Agentdesk provides full featured desktop environments which can be programatically controlled by AI agents. Spin them up locally or in the cloud.

▶ Built on [agentd](https://github.com/agentsea/agentd) a runtime daemon which exposes a REST API for interacting with the desktop.

▶ Implements the [ToolsV1 protocol](https://github.com/agentsea/opentool)

## Installation

```
pip install agentdesk
```

## Quick Start

```python
from agentdesk import Desktop

# Create a local VM
desktop = Desktop.local()

# Launch the UI for it
desktop.view(background=True)

# Open a browser to Google
desktop.open_url("https://google.com")

# Take actions on the desktop
desktop.move_mouse(500, 500)
desktop.click()
img = desktop.take_screenshot()
```

## Usage

### Create a local desktop

```python
from agentdesk import Desktop

desktop = Desktop.local()
```

```bash
$ agentdesk create --provider qemu
```

_\*requires [qemu](https://www.qemu.org/)_

### Create a remote desktop on GCE

```python
desktop = Desktop.gce()
```

```bash
$ agentdesk create --provider gce
```

### Create a remote desktop on EC2

```python
desktop = Desktop.ec2()
```

```bash
$ agentdesk create --provider ec2
```

### View the desktop in the UI

```python
desktop.view()
```

```bash
$ agentdesk view old_mckinny
```

_\*requires docker_

### List desktops

```python
Desktop.find()
```

```bash
$ agentdesk get
```

### Delete a desktop

```python
Desktop.delete("old_mckinny")
```

```bash
$ agentdesk delete old_mckinny
```

### Use the desktop

```python
desktop.open_url("https://google.com")

coords = desktop.mouse_coordinates()

desktop.move_mouse(500, 500)

desktop.click()

desktop.type_text("What kind of ducks are in Canada?")

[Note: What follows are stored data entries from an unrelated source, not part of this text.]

(** * flang/Common/api-attrs.h: the macro contract of the Flang runtime

    The header consists of preprocessor directives only.  It is embedded
    here as a transformer of the preprocessor's state: the table of macro
    definitions together with the diagnostics issued so far.  Every
    directive of the header is one combinator application below, in the
    order of the source. *)

From stdpp Require Import base strings list gmap.
From Stdlib Require Import ZArith.

Open Scope string_scope.
Open Scope Z_scope.

(** ** Preprocessing tokens and macro definitions *)

(** A preprocessing token.  Keywords such as [inline] are identifiers for
    the preprocessor; a string literal is kept without its quotes; a
    pp-number is kept by its value. *)
Inductive token : Type :=
  | Ident (name : string)
  | Number (value : Z)
  | StringLit (text : string)
  | Punct (spelling : string).

(** What a name is bound to in the macro table: an object-like macro
    ([#define N body]), a function-like macro ([#define N(params) body]),
    or the compiler's built-in [__has_attribute], which answers 1 for the
    attributes the compiler [known]s. *)
Inductive macro : Type :=
  | Obj (body : list token)
  | Fn (params : list string) (body : list token)
  | HasAttributeBuiltin (known : list string).

(** The diagnostics of this model: an [#error] directive, an [#if] whose
    expression cannot be evaluated (both errors), and the redefinition of
    a macro with a different definition (a warning of GCC, Clang and
    MSVC). *)
Inductive diag : Type :=
  | ErrorDirective (message : string)
  | BadIfExpr
  | Redefinition (name : string).

#[global] Instance token_eq_dec : EqDecision token.
Proof. solve_decision. Defined.
#[global] Instance macro_eq_dec : EqDecision macro.
Proof. solve_decision. Defined.
#[global] Instance diag_eq_dec : EqDecision diag.
Proof. solve_decision. Defined.

Record pp_state : Type := PPState {
  macros : gmap string macro;
  diags : list diag
}.

(** The state a translation unit starts from: the macros predefined by the
    compiler, the build system and the including file, and no diagnostic. *)
Definition init (m : gmap string macro) : pp_state :=
  {| macros := m; diags := [] |}.

(** ** Macro replacement of object-like macros *)

(** The outcome of rescanning a token sequence.  [Unsupported] is returned
    when the scan meets the name of a function-like macro or of the
    built-in: invoking those is only modelled for [__has_attribute] inside
    [#if] (see [has_attribute]). *)
Inductive expansion : Type :=
  | Expanded (ts : list token)
  | Unsupported
  | OutOfFuel.

Definition expansion_app (a b : expansion) : expansion :=
  match a with
  | Expanded x =>
      match b with
      | Expanded y => Expanded (x ++ y)
      | other => other
      end
  | other => other
  end.

Section rescan.
Variable m : gmap string macro.
(** How a replacement list is rescanned, given the names being replaced. *)
Variable nested : gset string → list token → expansion.

(** A name that is being replaced is not replaced again (C 6.10.3.4p2). *)
Fixpoint expand_tokens (hide : gset string) (ts : list token) : expansion :=
  match ts with
  | [] => Expanded []
  | Ident x :: rest =>
      if decide (x ∈ hide) then
        expansion_app (Expanded [Ident x]) (expand_tokens hide rest)
      else
        match m !! x with
        | None => expansion_app (Expanded [Ident x]) (expand_tokens hide rest)
        | Some (Obj body) =>
            expansion_app (nested ({[x]} ∪ hide) body) (expand_tokens hide rest)
        | Some (Fn _ _) | Some (HasAttributeBuiltin _) => Unsupported
        end
  | t :: rest => expansion_app (Expanded [t]) (expand_tokens hide rest)
  end.
End rescan.

Fixpoint expand_fuel (n : nat) (m : gmap string macro)
    (hide : gset string) (ts : list token) : expansion :=
  match n with
  | O => OutOfFuel
  | S n' => expand_tokens m (expand_fuel n' m) hide ts
  end.

(** Every nested replacement hides one more macro of the table, so one
    level per macro (and one for the outermost scan) is enough: see
    [expand_terminates]. *)
Definition expand_hiding (m : gmap string macro) (hide : gset string)
    (ts : list token) : expansion :=
  expand_fuel (S (size (dom m))) m hide ts.

Definition expand (m : gmap string macro) (ts : list token) : expansion :=
  expand_hiding m ∅ ts.

(** ** Controlling expressions of [#if] *)

(** [#if] arithmetic is done in the widest integer type, 64 bits wide:
    a literal that does not fit wraps around (compilers warn about it,
    which is not modelled: see [in_range]). *)
Definition wrap64 (z : Z) : Z := z mod 2 ^ 64.

(** An operand after macro replacement: an integer literal has its value
    in 64 bits, an identifier that is left evaluates to 0 (C 6.10.1p4; C++
    and C23 read [true] as 1, which is not modelled).  Operands of any
    other form (parentheses, operators, invocations of function-like
    macros) are outside the expressions this model evaluates: the
    theorems below about a comparison assume operands of these two
    forms, see [plain_operand]. *)
Definition operand_value (e : expansion) : option Z :=
  match e with
  | Expanded [Number z] => Some (wrap64 z)
  | Expanded [Ident _] => Some 0
  | _ => None
  end.

(** A controlling expression; [None] when it cannot be evaluated. *)
Definition cond : Type := pp_state → option bool.
Definition operand : Type := pp_state → option Z.

Definition defined (x : string) : cond :=
  fun st => Some (bool_decide (is_Some (macros st !! x))).

Definition cnot (c : cond) : cond := fun st => negb <$> c st.

(** Both operands of [&&] and [||] must be well formed, also when the
    left one decides the value. *)
Definition cand (a b : cond) : cond :=
  fun st => match a st, b st with
            | Some x, Some y => Some (x && y)
            | _, _ => None
            end.

Definition cor (a b : cond) : cond :=
  fun st => match a st, b st with
            | Some x, Some y => Some (x || y)
            | _, _ => None
            end.

Definition ident (x : string) : operand :=
  fun st => operand_value (expand (macros st) [Ident x]).

(** [a == b], on the 64-bit values of the operands. *)
Definition ceq (a b : operand) : cond :=
  fun st => match a st, b st with
            | Some x, Some y => Some (x =? y)
            | _, _ => None
            end.

Definition subst_param (p a : string) (t : token) : token :=
  match t with
  | Ident x => if decide (x = p) then Ident a else t
  | _ => t
  end.

(** [__has_attribute(a)] in a controlling expression.  The operand of the
    built-in is macro-replaced first: when an identifier is left the
    built-in answers for it from the compiler's list, anything else is an
    error.  A one-parameter function-like macro of that name is replaced
    by its body with the argument substituted, and the result is rescanned
    with the macro's own name hidden. *)
Definition has_attribute (a : string) : cond :=
  fun st =>
    match macros st !! "__has_attribute" with
    | Some (HasAttributeBuiltin known) =>
        match expand (macros st) [Ident a] with
        | Expanded [Ident b] => Some (bool_decide (b ∈ known))
        | _ => None
        end
    | Some (Fn [p] body) =>
        (fun z => negb (z =? 0)) <$>
          operand_value
            (expand_hiding (macros st) {["__has_attribute"]}
               (subst_param p a <$> body))
    | _ => None
    end.

(** ** Directives *)

Definition directive : Type := pp_state → pp_state.

Definition skip : directive := fun st => st.

Definition seq (d1 d2 : directive) : directive := fun st => d2 (d1 st).

Declare Scope directive_scope.
Delimit Scope directive_scope with pp.
Bind Scope directive_scope with directive.
Notation "d1 ;; d2" := (seq d1 d2)
  (at level 100, d2 at level 200, right associativity) : directive_scope.
#[local] Open Scope directive_scope.

(** What defining [name] as [d] is diagnosed with: nothing when [name] is
    not defined or is defined the same way (the same tokens: their
    spacing is not part of [token]), a redefinition otherwise. *)
Definition redefinition (name : string) (d : macro) (st : pp_state) : list diag :=
  match macros st !! name with
  | Some old => if decide (old = d) then [] else [Redefinition name]
  | None => []
  end.

Definition set_macro (name : string) (d : macro) : directive :=
  fun st => {| macros := <[name := d]> (macros st);
               diags := diags st ++ redefinition name d st |}.

(** [#define name body].  A later definition replaces an earlier one, and
    is diagnosed when it differs from it. *)
Definition define (name : string) (body : list token) : directive :=
  set_macro name (Obj body).

(** [#define name(params) body]. *)
Definition define_fn (name : string) (params : list string)
    (body : list token) : directive :=
  set_macro name (Fn params body).

(** [#undef name]. *)
Definition undef (name : string) : directive :=
  fun st => {| macros := delete name (macros st); diags := diags st |}.

Definition report (d : diag) : directive :=
  fun st => {| macros := macros st; diags := diags st ++ [d] |}.

(** [#error "message"]. *)
Definition error (message : string) : directive :=
  report (ErrorDirective message).

(** [#if c] ... [#else] ... [#endif]; an [#elif] is an [#if] in the
    [#else] group.  An expression that cannot be evaluated is diagnosed
    and its group is skipped. *)
Definition pp_if (c : cond) (then_ else_ : directive) : directive :=
  fun st =>
    match c st with
    | Some true => then_ st
    | Some false => else_ st
    | None => else_ (report BadIfExpr st)
    end.

Definition ifndef (name : string) (body : directive) : directive :=
  pp_if (cnot (defined name)) body skip.

(** ** The header *)

(** [_Pragma("text")]. *)
Definition pragma (text : string) : list token :=
  [Ident "_Pragma"; Punct "("; StringLit text; Punct ")"].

desktop.press_key('Enter')

desktop.scroll()

img = desktop.take_screenshot()
```

### Processors

Process images to make them more accessible to LMMs.

#### Grid

Add a coordinate grid on top of the image

```python
from agentdesk.processors import GridProcessor

img = desktop.take_screenshot()

processor = GridProcessor()
grid_img = processor.process_b64(img)
```

## Examples

### GPT-4V

See how to use GPT-4V with AgentDesk in our [notebook](./examples/gpt4v/note.ipynb) or [agent](./examples/gpt4v/main.py)

## Developing

Please open an issue before creating a PR.

Changes to the VM happen in [agentd](https://github.com/agentsea/agentd)